Accelerated partial breast irradiation technology offers women a shorter, more intense course of radiation therapy following a lumpectomy. Traditional postoperative radiation therapy involves treating the entire breast with external beam radiation every day for six to seven weeks. With accelerated partial breast irradiation, a balloon catheter is inserted through the breast tissue directly into the lumpectomy bed. A radioactive source then delivers highly targeted radiation dosages through the catheter, every day for only five days. This selective radiation technique allows patients to complete their course of radiation in just a week.
The Accelerated Partial Breast Irradiation Experience - How Does It Work?
Patients who qualify for accelerated partial breast irradiation therapy receive treatments twice a day for five days. Before each session, a pretreatment CT scan verifies that the balloon catheter is correctly inflated and positioned within the breast. Patients then go to the treatment room where their catheter is attached to a cable which is attached to a robot that houses the radioactive source that is automatically sent into the balloon. The treatment times vary from 5-15 minutes depending on the activity of the source.
These painless sessions occur in six-hour intervals and tend to take place early morning and mid-afternoon. At the end of the fifth day and 10th session, the balloon catheter is deflated and removed.
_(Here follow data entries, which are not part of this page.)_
(** The loop, once the text [t] has been written. *)
Lemma format_loop_ok p ps t args text :
  pieces p = Some ps -> len t <= max_size - 1 -> render max_size (len t) ps args = Some text ->
  format_loop off max_size p (overlay buf off t) (len t) args =
    let out := shown (t ++ text) in Ok (overlay buf off out, len out).
Proof.
  remember (length p) as n eqn:En. assert (length p <= n)%nat as Hp by lia. clear En.
  revert p ps t args text Hp.
  induction n as [| n IH]; intros p ps t args text Hp Hps Ht Hr.
  { destruct p; [| cbn in Hp; lia]. injection Hps as <-. injection Hr as <-. cbn [format_loop].
    rewrite app_nil_r, shown_id by lia. done. }
  destruct (Z.eq_dec (len t) (max_size - 1)) as [Hfull | Hroom].
  { rewrite Hfull, format_loop_full, shown_full by lia. cbv zeta. rewrite shown_id by lia. by rewrite Hfull. }
  assert (forall isLongLong c q ps', (length q <= n)%nat -> pieces q = Some ps' ->
    render max_size (len t) (conversion isLongLong c :: ps') args = Some text ->
    (let! (buf, pos, args) := convert off max_size isLongLong c (overlay buf off t) (len t) args in
     format_loop off max_size q buf pos args) =
    Ok (overlay buf off (shown (t ++ text)), len (shown (t ++ text)))) as Hconv.
  { intros ll c q ps' Hq Hps' Hr'. cbn [render] in Hr'.
    destruct (conversion_text ll c (len t <? max_size - 3) args) as [[x args'] |] eqn:Ex; [| done].
    apply fmap_Some in Hr' as (text' & Hr' & ->).
    rewrite (conversion_ok ll c t args x args') by (done || lia). cbv zeta. cbn [obind]. rewrite app_assoc.
    destruct (Z.le_gt_cases (len (t ++ x)) (max_size - 1)).
    - rewrite (shown_id (t ++ x)) by lia. rewrite (IH q ps' (t ++ x) args' text'); try done.
      by rewrite length_app, Nat2Z.inj_add.
    - assert (len (shown (t ++ x)) = max_size - 1) as -> by (rewrite shown_length; lia).
      rewrite format_loop_full, (shown_full (t ++ x)) by lia. rewrite shown_length. do 2 f_equal. lia. }
  destruct p as [| c p1]; cbn [pieces format_loop] in *.
  { injection Hps as <-. injection Hr as <-. rewrite app_nil_r, shown_id by lia. done. }
  destruct (Z.ltb_spec (len t) (max_size - 1)); [| lia]. cbn [negb].
  destruct (c =? chr "%"); cbn [negb] in *.
  - destruct p1 as [| c1 p2]; [done |]. destruct (c1 =? chr "l"); cbn [negb] in *.
    + destruct p2 as [| c2 p3]; [done |]. destruct (c2 =? chr "l"); cbn [negb] in *.
      * destruct p3 as [| c3 p4]; [done |]. apply fmap_Some in Hps as (ps' & Hps & ->).
        eapply Hconv; [cbn in Hp; lia | done | done].
      * apply fmap_Some in Hps as (ps' & Hps & ->). eapply Hconv; [cbn in Hp; lia | done | done].
    + apply fmap_Some in Hps as (ps' & Hps & ->). eapply Hconv; [cbn in Hp; lia | done | done].
  - apply fmap_Some in Hps as (ps' & Hps & ->). cbn [render] in Hr.
    apply fmap_Some in Hr as (text' & Hr & ->). rewrite put_ok by lia. cbn [obind].
    assert (len (t ++ [c]) = len t + 1) as El by (rewrite length_app; cbn; lia).
    rewrite <- El. rewrite (IH p1 ps' (t ++ [c]) args text');
      [| cbn in Hp; lia | done | lia | by rewrite El].
    by rewrite <- app_assoc.
Qed.

Lemma format_ok fmt ps args text :
  pieces fmt = Some ps -> render max_size 0 ps args = Some text ->
  format off max_size fmt buf args = Ok (overlay buf off (shown text ++ [0]), len (shown text)).
Proof.
  intros Hps Hr. unfold format. destruct (Z.eqb_spec max_size 0); [lia |].
  assert (overlay buf off [] = buf) as Hnil.
  { unfold overlay. cbn [length app]. by rewrite Nat.add_0_r, take_drop. }
  pose proof (format_loop_ok fmt ps [] args text Hps ltac:(cbn; lia) Hr) as E.
  cbv zeta in E. cbn [length app] in E. rewrite Hnil in E. change (len []) with 0 in E.
  change (Z.of_nat 0) with 0 in E. rewrite E. cbn [obind].
  rewrite put_ok by (rewrite shown_length; lia). done.
Qed.
End spec.

(** *** Numerals *)

Definition digit_value (c : Z) : Z := if c <=? chr "9" then c - chr "0" else c - chr "a" + 10.

(** The number a numeral stands for. *)
Definition numeral (base : Z) (l : list Z) : Z :=
  fold_left (fun acc c => acc * base + digit_value c) l 0.

Lemma digit_value_digit d : 0 <= d < 16 -> digit_value (digit d) = d.
Proof.
  intros Hd. assert (In d (seqZ 0 16)) as Hin by (apply list_elem_of_In, elem_of_seqZ; lia).
  cbn in Hin. repeat destruct Hin as [<- | Hin]; try reflexivity. destruct Hin.
Qed.

Lemma digits_loop_value n base value :
  2 <= base <= 16 -> 0 <= value < base ^ Z.of_nat n ->
  fold_right (fun c acc => acc * base + digit_value c) 0 (digits_loop n value base) = value.
Proof.
  intros Hb. revert value. induction n as [| n IH]; intros value Hv; [cbn in *; lia |].
  cbn [digits_loop fold_right].
  pose proof (Z.mod_pos_bound value base ltac:(lia)). pose proof (Z.div_mod value base ltac:(lia)).
  rewrite digit_value_digit by lia.
  assert (0 <= value / base < base ^ Z.of_nat n) as Hq.
  { split; [apply Z.div_pos; lia |]. apply Z.div_lt_upper_bound; [lia |].
    rewrite Nat2Z.inj_succ, Z.pow_succ_r in Hv by lia. lia. }
  destruct (Z.ltb_spec 0 (value / base)).
  - rewrite IH by done. lia.
  - cbn [fold_right]. lia.
Qed.

Lemma digits_loop_length n value base : (length (digits_loop n value base) <= n)%nat.
Proof.
  revert value. induction n as [| n IH]; intros value; [done |]. cbn [digits_loop length].
  destruct (0 <? value / base); [specialize (IH (value / base)) |]; cbn; lia.
Qed.

(** Numerals read back: in base 10 and 16 the routine writes, from [off]
    on, at most 32 characters that stand for the value, and nothing else. *)
Theorem int_to_str_numeral buf off max_size value base :
  33 <= max_size < 2 ^ 64 -> 0 <= off -> off + max_size <= Z.of_nat (length buf) ->
  base = 10 \/ base = 16 -> is_u64 value ->
  exists text, int_to_str buf off max_size value base false =
      Ok (overlay buf off text, Z.of_nat (length text)) /\
    (0 < length text <= 32)%nat /\ numeral base text = value.
Proof.
  intros Hm Ho Hb Hbase Hv. exists (rev (digits_loop 32 value base)).
  pose proof (digits_loop_length 32 value base) as Hl.
  pose proof (int_to_str_ok off max_size buf ltac:(lia) Ho Hb [] value base false ltac:(cbn; lia)) as E.
  cbv zeta in E. unfold number_text in E. cbn [length app andb] in E.
  assert (overlay buf off [] = buf) as Hnil.
  { unfold overlay. cbn [length app]. by rewrite Nat.add_0_r, take_drop. }
  rewrite Hnil, Z.add_0_r, Z.sub_0_r in E. unfold sub64 in E. rewrite Z.sub_0_r, wrap_small in E by lia.
  unfold shown in E. rewrite take_ge in E by (rewrite length_rev; lia). split; [exact E |].
  rewrite length_rev. split; [cbn [digits_loop length]; cbn [digits_loop length] in Hl; lia |].
  unfold numeral. rewrite <- fold_left_rev_right, rev_involutive. apply digits_loop_value.
  - lia.
  - unfold is_u64 in Hv. split; [lia |]. destruct Hbase as [-> | ->]; cbn; lia.
Qed.

(** The formatter is a truncating renderer: for a complete format string with
    arguments that fit it, it writes the text the format describes, cut to
    [max_size - 1] bytes, and a terminator, returns the length of what it wrote,
    and leaves the rest of the buffer alone; it never fails. *)
Theorem format_spec off max_size buf fmt ps args text :
  3 <= max_size < 2 ^ 64 -> 0 <= off -> off + max_size <= Z.of_nat (length buf) ->
  pieces fmt = Some ps -> render max_size 0 ps args = Some text ->
  let out := take (Z.to_nat (max_size - 1)) text in
  format off max_size fmt buf args = Ok (overlay buf off (out ++ [0]), Z.of_nat (length out)).
Proof.
  intros Hm Ho Hb Hps Hr out. by apply (format_ok off max_size buf Hm Ho Hb fmt ps args text).
Qed.

(** A decimal, a string and a pointer in a buffer of 16 bytes: the text is cut. *)
Lemma format_spec_witness :
  format 0 16 (bytes "%s=%d @%p") (repeat 7 20) [arg_str (bytes "core"); arg_int 0xFFFFFFF4; arg_int 0xABCDEF] =
    Ok (bytes "core=-12 @0xabc" ++ [0; 7; 7; 7; 7], 15).
Proof.
  pose proof (format_spec 0 16 (repeat 7 20) (bytes "%s=%d @%p")
    [conversion false (chr "s"); literal (chr "="); conversion false (chr "d"); literal (chr " ");
     literal (chr "@"); conversion false (chr "p")]
    [arg_str (bytes "core"); arg_int 0xFFFFFFF4; arg_int 0xABCDEF] (bytes "core=-12 @0xabcdef")
    ltac:(lia) ltac:(lia) ltac:(cbn; lia) eq_refl eq_refl) as H.
  exact H.
Defined.

Lemma int_to_str_numeral_witness :
  exists text, int_to_str (repeat 0 40) 2 34 255 16 false =
      Ok (overlay (repeat 0 40) 2 text, Z.of_nat (length text)) /\ numeral 16 text = 255.
Proof.
  destruct (int_to_str_numeral (repeat 0 40) 2 34 255 16 ltac:(lia) ltac:(lia) ltac:(cbn; lia)
    ltac:(by right) ltac:(unfold is_u64; lia)) as (text & E & _ & Hv).
  exists text. split; [exact E | exact Hv].
Defined.

(** A pointer in a buffer of two bytes: the room left, computed without sign, is
    huge, and the prefix pushes the terminator out of the buffer. *)
Example pointer_needs_three_bytes : format 0 2 (bytes "%p") [7; 7] [arg_int 0] = Undefined.
Proof. vm_compute. reflexivity. Qed.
Morton Plant Mease and Accelerated Partial Breast Irradiation - Changing the Course of Cancer Treatment
Morton Plant Mease was one of the first health systems in Tampa Bay to provide accelerated partial breast irradiation. The balloon catheter device received FDA approval in Fall of 2002. By February 2003, we had adopted this technique and become part of a national study to evaluate its effectiveness. Today, accelerated partial breast irradiation is no longer considered experimental and many women are benefitting from this post-lumpectomy radiation therapy.